Records for this task below:
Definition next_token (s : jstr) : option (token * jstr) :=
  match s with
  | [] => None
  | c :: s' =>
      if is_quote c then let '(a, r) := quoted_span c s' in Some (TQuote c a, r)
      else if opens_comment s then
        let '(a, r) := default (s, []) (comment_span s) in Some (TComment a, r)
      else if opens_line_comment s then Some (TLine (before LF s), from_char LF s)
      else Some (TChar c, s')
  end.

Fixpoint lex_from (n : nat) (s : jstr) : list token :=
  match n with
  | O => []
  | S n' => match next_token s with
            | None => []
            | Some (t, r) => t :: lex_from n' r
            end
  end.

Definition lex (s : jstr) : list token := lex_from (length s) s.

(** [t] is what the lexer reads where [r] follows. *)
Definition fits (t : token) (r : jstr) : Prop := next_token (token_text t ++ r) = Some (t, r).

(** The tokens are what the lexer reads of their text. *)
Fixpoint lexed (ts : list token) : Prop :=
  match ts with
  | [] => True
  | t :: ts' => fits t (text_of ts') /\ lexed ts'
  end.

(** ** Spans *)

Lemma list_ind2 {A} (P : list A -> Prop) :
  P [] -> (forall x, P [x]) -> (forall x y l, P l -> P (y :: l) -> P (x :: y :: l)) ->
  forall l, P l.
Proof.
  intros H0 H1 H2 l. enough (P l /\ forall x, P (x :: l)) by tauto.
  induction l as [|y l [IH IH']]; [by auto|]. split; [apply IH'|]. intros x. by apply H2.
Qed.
End of Records for this task.
:: Task to complete ::
Identify the lines in the entries above that contain "reads", then copy them out.

:: Task result ::
(** [t] is what the lexer reads where [r] follows. *)
(** The tokens are what the lexer reads of their text. *)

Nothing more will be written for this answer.